_The problem_:
Repeat the stretch of entries below from the line with "then uses the freed node. *)" through the line with "[[ACTION_CREATE_DIR None (16". Include both ends and add nothing.

Collected data:
────────────────────

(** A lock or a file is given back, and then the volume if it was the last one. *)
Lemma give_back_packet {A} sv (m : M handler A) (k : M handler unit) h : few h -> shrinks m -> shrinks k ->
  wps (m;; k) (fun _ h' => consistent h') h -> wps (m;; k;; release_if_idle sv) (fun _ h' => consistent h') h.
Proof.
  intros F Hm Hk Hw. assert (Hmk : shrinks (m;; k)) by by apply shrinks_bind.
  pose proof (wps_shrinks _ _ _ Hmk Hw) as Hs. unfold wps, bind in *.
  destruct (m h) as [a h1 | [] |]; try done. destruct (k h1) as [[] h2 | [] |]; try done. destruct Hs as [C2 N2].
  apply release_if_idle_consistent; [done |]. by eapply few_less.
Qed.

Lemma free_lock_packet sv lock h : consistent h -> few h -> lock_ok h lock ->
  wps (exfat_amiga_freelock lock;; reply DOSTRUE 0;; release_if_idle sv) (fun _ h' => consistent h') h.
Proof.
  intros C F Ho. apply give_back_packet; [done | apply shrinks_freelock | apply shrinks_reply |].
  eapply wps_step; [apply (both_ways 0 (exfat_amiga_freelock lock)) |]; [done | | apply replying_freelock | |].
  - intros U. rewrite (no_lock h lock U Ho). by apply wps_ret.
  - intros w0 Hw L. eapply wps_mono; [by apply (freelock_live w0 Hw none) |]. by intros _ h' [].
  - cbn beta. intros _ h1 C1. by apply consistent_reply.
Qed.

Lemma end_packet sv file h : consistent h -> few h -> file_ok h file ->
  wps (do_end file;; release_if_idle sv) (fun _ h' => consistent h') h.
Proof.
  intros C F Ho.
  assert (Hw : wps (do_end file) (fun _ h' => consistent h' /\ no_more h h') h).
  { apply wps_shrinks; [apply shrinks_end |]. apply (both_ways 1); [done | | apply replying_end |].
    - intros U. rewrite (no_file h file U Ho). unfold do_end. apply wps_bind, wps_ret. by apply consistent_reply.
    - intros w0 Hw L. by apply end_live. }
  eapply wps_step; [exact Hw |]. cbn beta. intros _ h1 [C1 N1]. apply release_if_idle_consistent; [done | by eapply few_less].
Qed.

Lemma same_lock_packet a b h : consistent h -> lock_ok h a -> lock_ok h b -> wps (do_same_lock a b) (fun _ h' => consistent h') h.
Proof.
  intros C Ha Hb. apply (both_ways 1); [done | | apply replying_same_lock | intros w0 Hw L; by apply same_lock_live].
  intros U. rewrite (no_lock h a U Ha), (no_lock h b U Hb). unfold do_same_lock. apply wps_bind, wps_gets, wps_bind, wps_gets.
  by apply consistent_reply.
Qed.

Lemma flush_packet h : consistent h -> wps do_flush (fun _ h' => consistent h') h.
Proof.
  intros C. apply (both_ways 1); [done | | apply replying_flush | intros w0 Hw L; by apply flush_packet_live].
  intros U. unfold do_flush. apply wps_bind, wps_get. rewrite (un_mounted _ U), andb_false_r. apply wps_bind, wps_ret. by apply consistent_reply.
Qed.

────────────────────

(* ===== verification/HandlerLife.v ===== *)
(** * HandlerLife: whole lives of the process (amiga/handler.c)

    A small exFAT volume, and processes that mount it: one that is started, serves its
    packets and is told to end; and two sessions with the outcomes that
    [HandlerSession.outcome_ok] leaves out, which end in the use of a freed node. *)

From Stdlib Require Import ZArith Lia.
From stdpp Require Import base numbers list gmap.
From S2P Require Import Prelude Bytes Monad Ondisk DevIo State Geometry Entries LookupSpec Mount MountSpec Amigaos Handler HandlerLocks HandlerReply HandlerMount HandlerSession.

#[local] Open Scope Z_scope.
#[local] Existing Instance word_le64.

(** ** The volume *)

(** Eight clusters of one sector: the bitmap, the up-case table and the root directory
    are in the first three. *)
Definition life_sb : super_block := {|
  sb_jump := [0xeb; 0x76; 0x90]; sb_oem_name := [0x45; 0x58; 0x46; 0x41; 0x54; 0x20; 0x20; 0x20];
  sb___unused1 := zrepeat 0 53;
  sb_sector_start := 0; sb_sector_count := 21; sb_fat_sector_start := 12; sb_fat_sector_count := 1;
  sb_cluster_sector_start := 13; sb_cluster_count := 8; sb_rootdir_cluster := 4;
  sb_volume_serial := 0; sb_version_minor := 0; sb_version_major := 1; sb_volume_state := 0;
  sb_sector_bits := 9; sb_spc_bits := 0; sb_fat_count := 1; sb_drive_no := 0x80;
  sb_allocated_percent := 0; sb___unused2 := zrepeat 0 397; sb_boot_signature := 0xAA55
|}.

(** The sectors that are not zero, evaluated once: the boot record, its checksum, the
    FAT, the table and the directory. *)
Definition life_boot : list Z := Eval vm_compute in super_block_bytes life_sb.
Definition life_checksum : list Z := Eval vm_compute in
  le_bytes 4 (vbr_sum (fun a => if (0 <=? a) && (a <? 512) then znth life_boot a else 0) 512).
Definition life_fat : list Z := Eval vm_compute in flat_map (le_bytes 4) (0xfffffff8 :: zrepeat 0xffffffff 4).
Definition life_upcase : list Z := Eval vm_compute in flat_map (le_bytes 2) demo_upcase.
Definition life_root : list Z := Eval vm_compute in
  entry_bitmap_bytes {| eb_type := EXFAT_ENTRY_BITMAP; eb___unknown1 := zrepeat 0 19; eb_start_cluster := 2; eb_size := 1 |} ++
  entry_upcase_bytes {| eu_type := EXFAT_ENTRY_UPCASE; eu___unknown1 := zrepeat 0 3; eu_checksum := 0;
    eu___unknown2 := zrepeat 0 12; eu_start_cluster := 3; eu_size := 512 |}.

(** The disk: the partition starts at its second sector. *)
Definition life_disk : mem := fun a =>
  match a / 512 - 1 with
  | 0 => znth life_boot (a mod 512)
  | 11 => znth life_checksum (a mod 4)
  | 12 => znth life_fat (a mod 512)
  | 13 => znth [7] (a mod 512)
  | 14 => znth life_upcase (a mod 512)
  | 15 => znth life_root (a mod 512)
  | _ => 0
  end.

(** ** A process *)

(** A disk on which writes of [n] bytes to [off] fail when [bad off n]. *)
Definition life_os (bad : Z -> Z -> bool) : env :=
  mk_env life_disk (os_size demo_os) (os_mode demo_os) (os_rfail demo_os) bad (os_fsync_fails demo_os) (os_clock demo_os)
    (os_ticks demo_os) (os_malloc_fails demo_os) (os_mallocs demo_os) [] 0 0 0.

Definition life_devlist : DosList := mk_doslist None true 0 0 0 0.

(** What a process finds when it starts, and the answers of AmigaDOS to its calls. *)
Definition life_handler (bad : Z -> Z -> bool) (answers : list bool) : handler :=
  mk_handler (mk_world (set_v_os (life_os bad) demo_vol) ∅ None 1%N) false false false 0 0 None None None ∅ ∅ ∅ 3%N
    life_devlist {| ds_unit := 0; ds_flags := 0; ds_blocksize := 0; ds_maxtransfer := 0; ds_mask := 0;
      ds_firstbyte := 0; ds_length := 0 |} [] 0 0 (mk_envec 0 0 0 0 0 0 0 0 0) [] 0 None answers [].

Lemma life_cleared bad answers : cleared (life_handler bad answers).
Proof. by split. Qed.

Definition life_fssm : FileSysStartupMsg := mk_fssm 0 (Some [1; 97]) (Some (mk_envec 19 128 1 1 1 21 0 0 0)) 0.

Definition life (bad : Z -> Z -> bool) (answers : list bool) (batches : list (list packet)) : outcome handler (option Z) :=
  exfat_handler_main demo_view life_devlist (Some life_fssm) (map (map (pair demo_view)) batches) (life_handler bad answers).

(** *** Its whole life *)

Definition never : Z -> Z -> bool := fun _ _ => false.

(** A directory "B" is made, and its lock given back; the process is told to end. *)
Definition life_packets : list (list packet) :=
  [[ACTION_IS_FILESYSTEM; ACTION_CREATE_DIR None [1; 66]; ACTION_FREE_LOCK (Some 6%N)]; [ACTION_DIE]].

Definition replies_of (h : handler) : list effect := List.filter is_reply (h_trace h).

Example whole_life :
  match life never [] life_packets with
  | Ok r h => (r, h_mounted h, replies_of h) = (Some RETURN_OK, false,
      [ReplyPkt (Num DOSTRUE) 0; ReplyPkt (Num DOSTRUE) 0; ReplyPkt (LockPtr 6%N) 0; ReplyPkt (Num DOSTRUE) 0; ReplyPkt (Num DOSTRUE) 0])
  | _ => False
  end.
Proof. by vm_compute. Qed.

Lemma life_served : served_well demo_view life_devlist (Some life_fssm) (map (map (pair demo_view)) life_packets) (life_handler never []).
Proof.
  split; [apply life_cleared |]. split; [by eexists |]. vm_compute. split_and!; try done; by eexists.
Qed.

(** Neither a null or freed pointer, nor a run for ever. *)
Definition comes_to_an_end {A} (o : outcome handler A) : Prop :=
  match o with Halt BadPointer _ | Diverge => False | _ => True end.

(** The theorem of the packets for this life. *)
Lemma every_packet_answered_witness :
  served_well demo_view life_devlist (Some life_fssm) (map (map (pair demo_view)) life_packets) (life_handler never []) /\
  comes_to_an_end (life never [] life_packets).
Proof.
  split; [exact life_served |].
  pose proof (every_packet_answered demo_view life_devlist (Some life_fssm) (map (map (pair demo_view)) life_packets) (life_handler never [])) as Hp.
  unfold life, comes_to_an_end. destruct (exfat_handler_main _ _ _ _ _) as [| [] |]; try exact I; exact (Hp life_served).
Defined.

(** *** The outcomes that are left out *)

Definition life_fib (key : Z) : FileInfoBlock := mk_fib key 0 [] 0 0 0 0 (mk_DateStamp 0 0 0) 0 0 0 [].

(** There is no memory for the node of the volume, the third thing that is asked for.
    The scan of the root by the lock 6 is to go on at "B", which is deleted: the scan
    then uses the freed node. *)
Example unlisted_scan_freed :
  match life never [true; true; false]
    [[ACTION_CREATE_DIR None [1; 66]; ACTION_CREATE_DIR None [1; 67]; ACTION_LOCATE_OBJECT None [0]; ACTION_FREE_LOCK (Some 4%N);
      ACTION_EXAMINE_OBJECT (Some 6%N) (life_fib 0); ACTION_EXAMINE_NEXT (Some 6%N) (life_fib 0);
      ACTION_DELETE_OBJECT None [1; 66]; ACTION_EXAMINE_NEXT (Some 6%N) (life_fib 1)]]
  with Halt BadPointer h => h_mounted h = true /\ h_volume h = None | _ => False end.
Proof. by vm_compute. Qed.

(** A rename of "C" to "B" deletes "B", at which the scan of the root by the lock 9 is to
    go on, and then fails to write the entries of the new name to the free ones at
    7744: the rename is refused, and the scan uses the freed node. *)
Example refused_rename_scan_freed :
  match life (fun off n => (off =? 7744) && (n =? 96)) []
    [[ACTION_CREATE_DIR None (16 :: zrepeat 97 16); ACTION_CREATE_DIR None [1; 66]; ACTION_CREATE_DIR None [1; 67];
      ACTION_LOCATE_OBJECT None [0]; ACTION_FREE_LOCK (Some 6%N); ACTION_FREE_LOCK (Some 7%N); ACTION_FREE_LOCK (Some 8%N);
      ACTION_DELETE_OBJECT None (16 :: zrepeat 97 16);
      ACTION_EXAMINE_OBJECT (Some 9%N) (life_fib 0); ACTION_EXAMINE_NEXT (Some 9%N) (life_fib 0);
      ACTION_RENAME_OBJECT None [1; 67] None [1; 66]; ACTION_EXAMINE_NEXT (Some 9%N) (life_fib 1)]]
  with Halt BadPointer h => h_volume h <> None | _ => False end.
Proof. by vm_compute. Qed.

────────────────────

_Written reply_:
    then uses the freed node. *)
Example unlisted_scan_freed :
  match life never [true; true; false]
    [[ACTION_CREATE_DIR None [1; 66]; ACTION_CREATE_DIR None [1; 67]; ACTION_LOCATE_OBJECT None [0]; ACTION_FREE_LOCK (Some 4%N);
      ACTION_EXAMINE_OBJECT (Some 6%N) (life_fib 0); ACTION_EXAMINE_NEXT (Some 6%N) (life_fib 0);
      ACTION_DELETE_OBJECT None [1; 66]; ACTION_EXAMINE_NEXT (Some 6%N) (life_fib 1)]]
  with Halt BadPointer h => h_mounted h = true /\ h_volume h = None | _ => False end.
Proof. by vm_compute. Qed.

(** A rename of "C" to "B" deletes "B", at which the scan of the root by the lock 9 is to
    go on, and then fails to write the entries of the new name to the free ones at
    7744: the rename is refused, and the scan uses the freed node. *)
Example refused_rename_scan_freed :
  match life (fun off n => (off =? 7744) && (n =? 96)) []
    [[ACTION_CREATE_DIR None (16 :: zrepeat 97 16); ACTION_CREATE_DIR None [1; 66]; ACTION_CREATE_DIR None [1; 67];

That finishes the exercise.